All of the data needs to be reproduced with no alterations.

Records for this task Block Start

Lemma mapM_app_Some {A B} (f : A → option B) l1 l2 k1 k2 :
  mapM f l1 = Some k1 → mapM f l2 = Some k2 →
  mapM f (l1 ++ l2) = Some (k1 ++ k2).
Proof.
  rewrite !mapM_Some. apply Forall2_app.
Qed.

Lemma mapM_view_frame n h h' items vs :
  frame (length h) h h' →
  mapM (view n h) items = Some vs → mapM (view n h') items = Some vs.
Proof.
  intros Hfr Hm.
  eapply (mapM_Forall2 eq); [by apply Forall_Forall2_diag, Forall_true| |done].
  intros ? ? ? _ <-. by apply view_frame_all.
Qed.

Lemma operator_add_refines n h0 h a b va vb :
  frame (length h0) h0 h →
  view (S n) h0 a = Some va → view (S n) h0 b = Some vb →
  refines (returns_val (S n) h0 h) (operator_add h a b) (operator_add_val va vb).
Proof.
  intros Hfr Ha Hb. unfold operator_add.
  assert (length h0 ≤ length h)%nat as Hlen by by eapply frame_length.
  apply view_inv in Ha, Hb.
  assert (∀ o o', h0 !! a = Some o → h0 !! b = Some o' →
            deref h a = Ok o ∧ deref h b = Ok o') as Hd.
  { intros o o' Ho Ho'. split; apply deref_lookup; by eapply frame_all_lookup. }
  assert (∀ o, (length h ≤ length (h ++ [o]))%nat ∧
               (h ++ [o]) !! length h = Some o) as Hal.
  { intros o. split; [rewrite length_app; lia|].
    by rewrite lookup_app_r, Nat.sub_diag. }
  destruct va as [x|x| |vxs|x|[] vxs], vb as [y|y| |vys|y|[] vys];
    repeat match goal with
      | H : ∃ _, _ |- _ => destruct H as (? & ? & H)
      | H : _ ∧ _ |- _ => destruct H as [? H]
      end;
    match goal with
    | Ha : h0 !! a = Some _, Hb : h0 !! b = Some _ |- _ =>
        destruct (Hd _ _ Ha Hb) as [-> ->]; simpl
    end;
    try done.
  - apply refines_Ok. split; simpl; [by apply frame_app|].
    intros h' _ Hag. simpl. rewrite Hag by (rewrite length_app; simpl; lia).
    by rewrite lookup_app_r, Nat.sub_diag.
  - apply refines_Ok. split; simpl; [by apply frame_app|].
    intros h' _ Hag. simpl. rewrite Hag by (rewrite length_app; simpl; lia).
    by rewrite lookup_app_r, Nat.sub_diag.
  - apply refines_Ok. split; simpl; [by apply frame_app|].
    intros h' Hfr' Hag. simpl. rewrite Hag by (rewrite length_app; simpl; lia).
    rewrite lookup_app_r, Nat.sub_diag by done. simpl.
    apply fmap_Some. eexists. split; [|done].
    apply mapM_app_Some; by eapply mapM_view_frame.
  - by eapply Counter_add_refines.
Qed.

Lemma operator_or_refines n h0 h a b x y :
  frame (length h0) h0 h →
  view (S n) h0 a = Some (VSet x) → view (S n) h0 b = Some (VSet y) →
  refines (returns_val (S n) h0 h) (operator_or h a b) (Ok (VSet (x ∪ y))).
Proof.
  intros Hfr Ha Hb. unfold operator_or.
  apply view_inv in Ha, Hb.
  rewrite (deref_lookup h a (OSet x)), (deref_lookup h b (OSet y))
    by by eapply frame_all_lookup.
  apply refines_Ok. split; simpl; [by apply frame_app|].
  intros h' _ Hag. simpl. rewrite Hag by (rewrite length_app; simpl; lia).
  by rewrite lookup_app_r, Nat.sub_diag.
Qed.

(** ** Refinement: [deepcopy] and [add] *)

Lemma deepcopy_robust n h0 h x v :
  frame (length h0) h0 h → view n h0 x = Some v →
  ∃ hr, deepcopy n h x = Ok hr ∧ returns_val n h0 h hr v.
Proof.
  intros Hfr Hv.
  destruct (deepcopy_memo_spec n h0 h [] (fun _ => False) x v)
    as (h' & m' & y & Hdc & Hfr' & Hinv & Hrel & _ & Hnew); [done..|].
  exists (h', y). unfold deepcopy. rewrite Hdc. simpl.
  split; [done|]. split; [done|]. simpl.
  intros h'' Hfr'' Hag. eapply sim_view; [done| |done|done].
  intros s t Hs. destruct (Hinv s t Hs) as [[? ?] Hc].
  assert (length h ≤ t)%nat by (by destruct (Hnew s t Hs)).
  assert (h'' !! t = h' !! t) as Ht by (apply Hag; lia).
  split.
  - split; [done|]. apply lookup_lt_is_Some. rewrite Ht.
    by apply lookup_lt_is_Some.
  - intros HP. eapply copy_of_mono; [apply memo_ext_refl|done|auto].
Qed.

Lemma add_val_unfold a b :
  add_val a b =
  if val_Addable a && val_Addable b then operator_add_val a b
  else
    match a, b with
    | VSet x, VSet y => Ok (VSet (x ∪ y))
    | VDict ca ia, VDict cb ib =>
        let* c := merge_class ca cb in
        let* res :=
          foldM (fun res '(k, x) =>
                   match assoc k ib with
                   | Some y =>
                       let* z := add_val x y in
                       Ok (assoc_set k z res)
                   | None => Ok (assoc_set k x res)
                   end)
                ia [] in
        Ok (VDict c
              (foldl (fun res '(k, y) =>
                        if bool_decide (k ∉ ia.*1) then assoc_set k y res
                        else res)
                     res ib))
    | _, _ => Err (ValueError Accumulators (val_type a) (val_type b))
    end.
Proof. by destruct a. Qed.

Lemma foldM_Ok_foldl {A S} (f : S → A → S) (l : list A) s :
  foldM (fun s x => Ok (f s x)) l s = Ok (foldl f s l).
Proof. revert s. induction l as [|x l IH]; intros s; simpl; auto. Qed.

Lemma store_app_last h o o' : store (h ++ [o]) (length h) o' = h ++ [o'].
Proof.
  unfold store. rewrite insert_app_r_alt, Nat.sub_diag by done. done.
Qed.

Lemma assoc_elem_of_keys {A} k (items : list (string * A)) :
  k ∈ items.*1 ↔ is_Some (assoc k items).
Proof. by rewrite assoc_is_Some. Qed.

Records for this task Block End

◆ Completed exercise ◆
Lemma mapM_app_Some {A B} (f : A → option B) l1 l2 k1 k2 :
  mapM f l1 = Some k1 → mapM f l2 = Some k2 →
  mapM f (l1 ++ l2) = Some (k1 ++ k2).
Proof.
  rewrite !mapM_Some. apply Forall2_app.
Qed.

Lemma mapM_view_frame n h h' items vs :
  frame (length h) h h' →
  mapM (view n h) items = Some vs → mapM (view n h') items = Some vs.
Proof.
  intros Hfr Hm.
  eapply (mapM_Forall2 eq); [by apply Forall_Forall2_diag, Forall_true| |done].
  intros ? ? ? _ <-. by apply view_frame_all.
Qed.

Lemma operator_add_refines n h0 h a b va vb :
  frame (length h0) h0 h →
  view (S n) h0 a = Some va → view (S n) h0 b = Some vb →
  refines (returns_val (S n) h0 h) (operator_add h a b) (operator_add_val va vb).
Proof.
  intros Hfr Ha Hb. unfold operator_add.
  assert (length h0 ≤ length h)%nat as Hlen by by eapply frame_length.
  apply view_inv in Ha, Hb.
  assert (∀ o o', h0 !! a = Some o → h0 !! b = Some o' →
            deref h a = Ok o ∧ deref h b = Ok o') as Hd.
  { intros o o' Ho Ho'. split; apply deref_lookup; by eapply frame_all_lookup. }
  assert (∀ o, (length h ≤ length (h ++ [o]))%nat ∧
               (h ++ [o]) !! length h = Some o) as Hal.
  { intros o. split; [rewrite length_app; lia|].
    by rewrite lookup_app_r, Nat.sub_diag. }
  destruct va as [x|x| |vxs|x|[] vxs], vb as [y|y| |vys|y|[] vys];
    repeat match goal with
      | H : ∃ _, _ |- _ => destruct H as (? & ? & H)
      | H : _ ∧ _ |- _ => destruct H as [? H]
      end;
    match goal with
    | Ha : h0 !! a = Some _, Hb : h0 !! b = Some _ |- _ =>
        destruct (Hd _ _ Ha Hb) as [-> ->]; simpl
    end;
    try done.
  - apply refines_Ok. split; simpl; [by apply frame_app|].
    intros h' _ Hag. simpl. rewrite Hag by (rewrite length_app; simpl; lia).
    by rewrite lookup_app_r, Nat.sub_diag.
  - apply refines_Ok. split; simpl; [by apply frame_app|].
    intros h' _ Hag. simpl. rewrite Hag by (rewrite length_app; simpl; lia).
    by rewrite lookup_app_r, Nat.sub_diag.
  - apply refines_Ok. split; simpl; [by apply frame_app|].
    intros h' Hfr' Hag. simpl. rewrite Hag by (rewrite length_app; simpl; lia).
    rewrite lookup_app_r, Nat.sub_diag by done. simpl.
    apply fmap_Some. eexists. split; [|done].
    apply mapM_app_Some; by eapply mapM_view_frame.
  - by eapply Counter_add_refines.
Qed.

Lemma operator_or_refines n h0 h a b x y :
  frame (length h0) h0 h →
  view (S n) h0 a = Some (VSet x) → view (S n) h0 b = Some (VSet y) →
  refines (returns_val (S n) h0 h) (operator_or h a b) (Ok (VSet (x ∪ y))).
Proof.
  intros Hfr Ha Hb. unfold operator_or.
  apply view_inv in Ha, Hb.
  rewrite (deref_lookup h a (OSet x)), (deref_lookup h b (OSet y))
    by by eapply frame_all_lookup.
  apply refines_Ok. split; simpl; [by apply frame_app|].
  intros h' _ Hag. simpl. rewrite Hag by (rewrite length_app; simpl; lia).
  by rewrite lookup_app_r, Nat.sub_diag.
Qed.

(** ** Refinement: [deepcopy] and [add] *)

Lemma deepcopy_robust n h0 h x v :
  frame (length h0) h0 h → view n h0 x = Some v →
  ∃ hr, deepcopy n h x = Ok hr ∧ returns_val n h0 h hr v.
Proof.
  intros Hfr Hv.
  destruct (deepcopy_memo_spec n h0 h [] (fun _ => False) x v)
    as (h' & m' & y & Hdc & Hfr' & Hinv & Hrel & _ & Hnew); [done..|].
  exists (h', y). unfold deepcopy. rewrite Hdc. simpl.
  split; [done|]. split; [done|]. simpl.
  intros h'' Hfr'' Hag. eapply sim_view; [done| |done|done].
  intros s t Hs. destruct (Hinv s t Hs) as [[? ?] Hc].
  assert (length h ≤ t)%nat by (by destruct (Hnew s t Hs)).
  assert (h'' !! t = h' !! t) as Ht by (apply Hag; lia).
  split.
  - split; [done|]. apply lookup_lt_is_Some. rewrite Ht.
    by apply lookup_lt_is_Some.
  - intros HP. eapply copy_of_mono; [apply memo_ext_refl|done|auto].
Qed.

Lemma add_val_unfold a b :
  add_val a b =
  if val_Addable a && val_Addable b then operator_add_val a b
  else
    match a, b with
    | VSet x, VSet y => Ok (VSet (x ∪ y))
    | VDict ca ia, VDict cb ib =>
        let* c := merge_class ca cb in
        let* res :=
          foldM (fun res '(k, x) =>
                   match assoc k ib with
                   | Some y =>
                       let* z := add_val x y in
                       Ok (assoc_set k z res)
                   | None => Ok (assoc_set k x res)
                   end)
                ia [] in
        Ok (VDict c
              (foldl (fun res '(k, y) =>
                        if bool_decide (k ∉ ia.*1) then assoc_set k y res
                        else res)
                     res ib))
    | _, _ => Err (ValueError Accumulators (val_type a) (val_type b))
    end.
Proof. by destruct a. Qed.

Lemma foldM_Ok_foldl {A S} (f : S → A → S) (l : list A) s :
  foldM (fun s x => Ok (f s x)) l s = Ok (foldl f s l).
Proof. revert s. induction l as [|x l IH]; intros s; simpl; auto. Qed.

Lemma store_app_last h o o' : store (h ++ [o]) (length h) o' = h ++ [o'].
Proof.
  unfold store. rewrite insert_app_r_alt, Nat.sub_diag by done. done.
Qed.

Lemma assoc_elem_of_keys {A} k (items : list (string * A)) :
  k ∈ items.*1 ↔ is_Some (assoc k items).
Proof. by rewrite assoc_is_Some. Qed.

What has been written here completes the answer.